What to do » Once the line holding "match cache l !! i with" is found in the listing below, write it out and each later line exactly, up to and including the one holding "(** The first".

☆ ☆ ☆ ☆ ☆ ☆ ☆

(** Every byte of the string is below 128. *)
Fixpoint is_ascii (s : string) : bool :=
  match s with
  | EmptyString => true
  | String c s' => (nat_of_ascii c <? 128)%nat && is_ascii s'
  end.

(** The letters A to Z, the upper case of the bytes below 128. *)
Definition is_upper_ascii (c : ascii) : bool :=
  (65 <=? nat_of_ascii c)%nat && (nat_of_ascii c <=? 90)%nat.

(** [strings.IndexFunc(s, unicode.IsUpper)] on a string whose bytes are all
    below 128, where every byte is a character of its own. *)
Fixpoint index_upper_ascii (s : string) : Z :=
  match s with
  | EmptyString => -1
  | String c s' =>
      if is_upper_ascii c then 0
      else let i := index_upper_ascii s' in
           if i <? 0 then -1 else i + 1
  end.

(** What the library says of [strings.IndexFunc]: -1 or an index of the
    string. *)
Definition IndexFunc_in_range (IndexFunc : string -> Z) : Prop :=
  forall s, -1 <= IndexFunc s < GoStrings.len s.

(** On strings of bytes below 128 the library's function is the search for
    a letter A to Z. *)
Definition IndexFunc_on_ascii (IndexFunc : string -> Z) : Prop :=
  forall s, is_ascii s = true -> IndexFunc s = index_upper_ascii s.

(** A space before every letter A to Z of the string. *)
Fixpoint space_before_upper (s : string) : string :=
  match s with
  | EmptyString => EmptyString
  | String c s' =>
      if is_upper_ascii c
      then String " " (String c (space_before_upper s'))
      else String c (space_before_upper s')
  end.

(** A space before every letter A to Z but a first one. *)
Definition spaced (title : string) : string :=
  match title with
  | EmptyString => EmptyString
  | String c s' => String c (space_before_upper s')
  end.

(** A line of the log with the tag of a level. *)
Definition tagged (text : string) : bool :=
  GoStrings.Contains text "| WARN |" ||
  GoStrings.Contains text "| INFO |" ||
  GoStrings.Contains text "| ERROR |".

(** A line of the log that says the config file of the check is not valid. *)
Definition names_invalid_config (name text : string) : bool :=
  GoStrings.Contains text (name ++ ".yaml is not a valid config file:").

(** The loop of [renderError] over the lines of the log: outside a block, a
    line that names the check's config file as invalid starts a block with
    itself; inside one, a line with no level tag is added to it, and a
    tagged line ends the block and is passed over. [in_block] tells the
    inner [for scanner.Scan()] from the outer one. *)
Fixpoint scan_log (name : string) (in_block : bool) (parserErr : string)
  (lines : list string) : string :=
  match lines with
  | [] => parserErr
  | text :: rest =>
      if in_block then
        if negb (GoStrings.Contains text "| WARN |" ||
                 GoStrings.Contains text "| INFO |" ||
                 GoStrings.Contains text "| ERROR |")
        then scan_log name true (parserErr ++ text) rest
        else scan_log name false parserErr rest
      else
        if GoStrings.Contains text (name ++ ".yaml is not a valid config file:")
        then scan_log name true text rest
        else scan_log name false parserErr rest
  end.

Section RenderMore.
Context {Template FuncMap Stats LoaderErrs : Type} (fmap : FuncMap).
Context (template_New : string -> Template).
Context (Funcs : Template -> FuncMap -> Template).
Context (ParseFiles : Template -> string -> Template * errors.error).

(** [type CheckStats struct { Name string; Stats []*check.Stats }] *)
Record CheckStats : Type := { CheckStats_Name : string; CheckStats_Stats : list Stats }.

(** [type Errors struct { Name string; LoaderErrs ...; ParsingErr string }] *)
Record Errors : Type := {
  Errors_Name : string;
  Errors_LoaderErrs : LoaderErrs;
  Errors_ParsingErr : string
}.

(** [t.Execute(w, data)] for the two kinds of data. *)
Context (Execute_CheckStats : Template -> string -> CheckStats -> string * errors.error).
Context (Execute_Errors : Template -> string -> Errors -> string * errors.error).
(** [autodiscovery.GetLoaderErrors()] and [config.Datadog.GetString("log_file")]
    at the time of the call. *)
Context (GetLoaderErrors : LoaderErrs) (log_file : string).
(** [os.Open] of a path: its error, and the lines a scanner reads from the
    file. *)
Context (os_Open : string -> list string * errors.error).
(** [e.Error()] *)
Context (Error_text : errors.error -> string).

(** [func renderCheck(name string, stats []*check.Stats) (string, error)] *)
Definition renderCheck (name : string) (stats : list Stats) : string * errors.error :=
  let b := "" in
  let t := template_New "singleCheck.tmpl" in
  let t := Funcs t fmap in
  let '(t, e) := ParseFiles t "templates/singleCheck.tmpl" in
  if negb (errors.is_nil e) then ("", e)
  else
    let cs := {| CheckStats_Name := name; CheckStats_Stats := stats |} in
    let '(b, e) := Execute_CheckStats t b cs in
    if negb (errors.is_nil e) then ("", e)
    else (b, errors.nil).

(** [func renderError(name string) (string, error)], with the formats it
    hands to [log.Errorf]. *)
Definition renderError (name : string) : string * errors.error * list string :=
  let b := "" in
  let t := template_New "loaderErr.tmpl" in
  let t := Funcs t fmap in
  let '(t, e) := ParseFiles t "templates/loaderErr.tmpl" in
  if negb (errors.is_nil e) then ("", e, [])
  else
    let loaderErrs := GetLoaderErrors in
    let parserErr := "" in
    let '(logFile, e) := os_Open log_file in
    if negb (errors.is_nil e)
    then ("", e, ["GUI - Error reading log file: " ++ Error_text e])
    else
      let parserErr := scan_log name false parserErr logFile in
      let errs := {| Errors_Name := name; Errors_LoaderErrs := loaderErrs;
                     Errors_ParsingErr := parserErr |} in
      let '(b, e) := Execute_Errors t b errs in
      if negb (errors.is_nil e) then ("", e, [])
      else (b, errors.nil, []).

End RenderMore.

End gui.

(** ** A listener, after the spec *)

Module lifecycle.
Import listeners.

(** The states of a listener: constructed, then listening, then stopped. *)
Inductive phase := constructed | listening | stopped.

Section Listener.
Context {T : Type} `{Service T}.

(** What the watched back end reports: a service it sees, an identifier it
    no longer sees. *)
Inductive notification := appeared (svc : T) | disappeared (i : ID).

(** What happens to a listener: the two methods of the interface, and the
    reports of its back end. *)
Inductive call := Listen | Stop | Notify (n : notification).

(** A send on one of the two channels of [Listen(newSvc, delSvc)]. *)
Inductive event := on_newSvc (svc : T) | on_delSvc (svc : T).

Definition event_ID (e : event) : ID :=
  match e with on_newSvc svc => GetID svc | on_delSvc svc => GetID svc end.

Definition is_add (e : event) : bool :=
  match e with on_newSvc _ => true | on_delSvc _ => false end.

(** Modelled from the spec: the listeners of the concrete back ends, which
    are not part of the source. The listener "holds a cache of running
    services, listens to new/killed services and updates its cache"; while
    listening, "discovered services are pushed, one per event, onto addChan;
    services that disappear are pushed onto delChan", and the producer itself
    keeps the order ("preserve the ordering invariant (add-before-delete per
    ID) explicitly in the producer"): a service already in the cache is not
    pushed again, and only a service of the cache is pushed as gone. Nothing
    is pushed before [Listen] or after [Stop], and a stopped listener does
    not listen again. *)
Record listener : Type := { at_phase : phase; cache : gmap ID T }.

Definition new_listener : listener := {| at_phase := constructed; cache := ∅ |}.

Definition step (l : listener) (c : call) : listener * list event :=
  match c with
  | Listen =>
      match at_phase l with
      | constructed => ({| at_phase := listening; cache := cache l |}, [])
      | _ => (l, [])
      end
  | Stop => ({| at_phase := stopped; cache := cache l |}, [])
  | Notify n =>
      match at_phase l with
      | listening =>
          match n with
          | appeared svc =>
              match cache l !! GetID svc with
              | Some _ => (l, [])
              | None => ({| at_phase := listening;
                            cache := <[GetID svc := svc]> (cache l) |},
                         [on_newSvc svc])
              end
          | disappeared i =>
              match cache l !! i with
              | Some svc => ({| at_phase := listening; cache := delete i (cache l) |},
                             [on_delSvc svc])
              | None => (l, [])
              end
          end
      | _ => (l, [])
      end
  end.

(** The listener after a sequence of calls, and the events it pushed, in the
    order of the sends. *)
Fixpoint run (l : listener) (cs : list call) : listener * list event :=
  match cs with
  | [] => (l, [])
  | c :: cs' =>
      let '(l1, out1) := step l c in
      let '(l2, out2) := run l1 cs' in
      (l2, (out1 ++ out2)%list)
  end.

Definition event_stream (cs : list call) : list event := snd (run new_listener cs).

(** The order of the events of one identifier: whether the stream, read from
    a point where the service is running or not, adds only what is not
    running and deletes only what is. *)
Fixpoint alternates (i : ID) (running : bool) (stream : list event) : bool :=
  match stream with
  | [] => true
  | e :: rest =>
      if String.eqb (event_ID e) i
      then if is_add e
           then negb running && alternates i true rest
           else running && alternates i false rest
      else alternates i running rest
  end.

(** Whether the service is running after the stream. *)
Fixpoint running_after (i : ID) (running : bool) (stream : list event) : bool :=
  match stream with
  | [] => running
  | e :: rest =>
      if String.eqb (event_ID e) i
      then running_after i (is_add e) rest
      else running_after i running rest
  end.

(** The first event that carries [i] is an add event. *)
Definition first_is_add (stream : list event) (i : ID) : Prop :=
  forall pre e post,
    stream = (pre ++ e :: post)%list -> event_ID e = i ->
    (forall e', e' ∈ pre -> event_ID e' <> i) ->
    is_add e = true.

(** Every delete event of [i] has an add event of [i] before it. *)
Definition delete_follows_add (stream : list event) (i : ID) : Prop :=
  forall pre e post,
    stream = (pre ++ e :: post)%list -> event_ID e = i -> is_add e = false ->
    exists a, a ∈ pre /\ event_ID a = i /\ is_add a = true.

(** Between two add events of [i] there is a delete event of [i]. *)
Definition delete_between_adds (stream : list event) (i : ID) : Prop :=
  forall pre a1 mid a2 post,
    stream = (pre ++ a1 :: mid ++ a2 :: post)%list ->
    event_ID a1 = i -> is_add a1 = true ->
    event_ID a2 = i -> is_add a2 = true ->
    exists d, d ∈ mid /\ event_ID d = i /\ is_add d = false.

(** The cache follows the stream: a service is filed under its own
    identifier, and the identifiers of the cache are those the stream leaves
    running, the stream being in order for each. *)
Definition tracks (l : listener) (stream : list event) : Prop :=
  (forall i svc, cache l !! i = Some svc -> GetID svc = i) /\
  (forall i, alternates i false stream = true /\
             running_after i false stream = bool_decide (is_Some (cache l !! i))).

End Listener.
Arguments notification : clear implicits.
Arguments call : clear implicits.
Arguments event : clear implicits.
Arguments listener : clear implicits.

End lifecycle.

(** * Properties *)

(** ** The registry *)

Section RegistryFacts.
Import GoRuntime listeners.
Context {Func : Type}.
Implicit Types (s : globals Func) (factory : ServiceListenerFactory Func).

(** On a map that is not nil, [Register] runs to its last statement: it logs
    what it has to and assigns. *)
Lemma Register_on_map s g name factory :
  ServiceListenerFactories s = Some g ->
  Register name factory s =
    Returned tt {| ServiceListenerFactories := Some (<[name := factory]> g);
                   ErrNotSupported := ErrNotSupported s;
                   logged := (logged s ++ lines_of_Register s name factory)%list;
                   objects := objects s |}.
Proof.
  intros Hg.
  unfold Register, lines_of_Register, registered_in, mbind, Go_bind, bind,
    log_Warnf, log_Errorf, log_line, get, map_assign, mret, Go_ret, ret.
  destruct factory as [f|]; cbn; rewrite Hg; cbn;
    destruct (g !! name) as [v|]; cbn; rewrite ?Hg; cbn.
  all: rewrite <- ?app_assoc, ?app_nil_r; reflexivity.
Qed.

(** On a nil map the assignment panics. *)
Lemma Register_on_nil_map s name factory :
  ServiceListenerFactories s = None ->
  exists why s', Register name factory s = Panicked why s'.
Proof.
  intros Hg.
  unfold Register, mbind, Go_bind, bind, log_Warnf, log_Errorf, log_line,
    get, map_assign, panic, mret, Go_ret, ret.
  destruct factory as [f|]; cbn; rewrite Hg; cbn; rewrite ?Hg; eauto.
Qed.

(** The package never makes its map nil. *)
Lemma reachable_map s : reachable s -> is_Some (ServiceListenerFactories s).
Proof.
  induction 1 as [h | s name factory s' _ [g Hg] Hstep].
  - unfold init; cbn. eauto.
  - rewrite (Register_on_map _ _ _ _ Hg) in Hstep.
    injection Hstep as <-. cbn. eauto.
Qed.

Lemma map_index_insert (g : gmap string (ServiceListenerFactory Func)) name factory :
  map_index (Some (<[name := factory]> g)) name = (factory, true).
Proof. unfold map_index. now rewrite lookup_insert_eq. Qed.

Lemma map_index_insert_ne (g : gmap string (ServiceListenerFactory Func)) name name' factory :
  name <> name' ->
  map_index (Some (<[name := factory]> g)) name' = map_index (Some g) name'.
Proof. intros Hne. unfold map_index. now rewrite lookup_insert_ne. Qed.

☆ ☆ ☆ ☆ ☆ ☆ ☆

Exercise output »
              match cache l !! i with
              | Some svc => ({| at_phase := listening; cache := delete i (cache l) |},
                             [on_delSvc svc])
              | None => (l, [])
              end
          end
      | _ => (l, [])
      end
  end.

(** The listener after a sequence of calls, and the events it pushed, in the
    order of the sends. *)
Fixpoint run (l : listener) (cs : list call) : listener * list event :=
  match cs with
  | [] => (l, [])
  | c :: cs' =>
      let '(l1, out1) := step l c in
      let '(l2, out2) := run l1 cs' in
      (l2, (out1 ++ out2)%list)
  end.

Definition event_stream (cs : list call) : list event := snd (run new_listener cs).

(** The order of the events of one identifier: whether the stream, read from
    a point where the service is running or not, adds only what is not
    running and deletes only what is. *)
Fixpoint alternates (i : ID) (running : bool) (stream : list event) : bool :=
  match stream with
  | [] => true
  | e :: rest =>
      if String.eqb (event_ID e) i
      then if is_add e
           then negb running && alternates i true rest
           else running && alternates i false rest
      else alternates i running rest
  end.

(** Whether the service is running after the stream. *)
Fixpoint running_after (i : ID) (running : bool) (stream : list event) : bool :=
  match stream with
  | [] => running
  | e :: rest =>
      if String.eqb (event_ID e) i
      then running_after i (is_add e) rest
      else running_after i running rest
  end.

(** The first event that carries [i] is an add event. *)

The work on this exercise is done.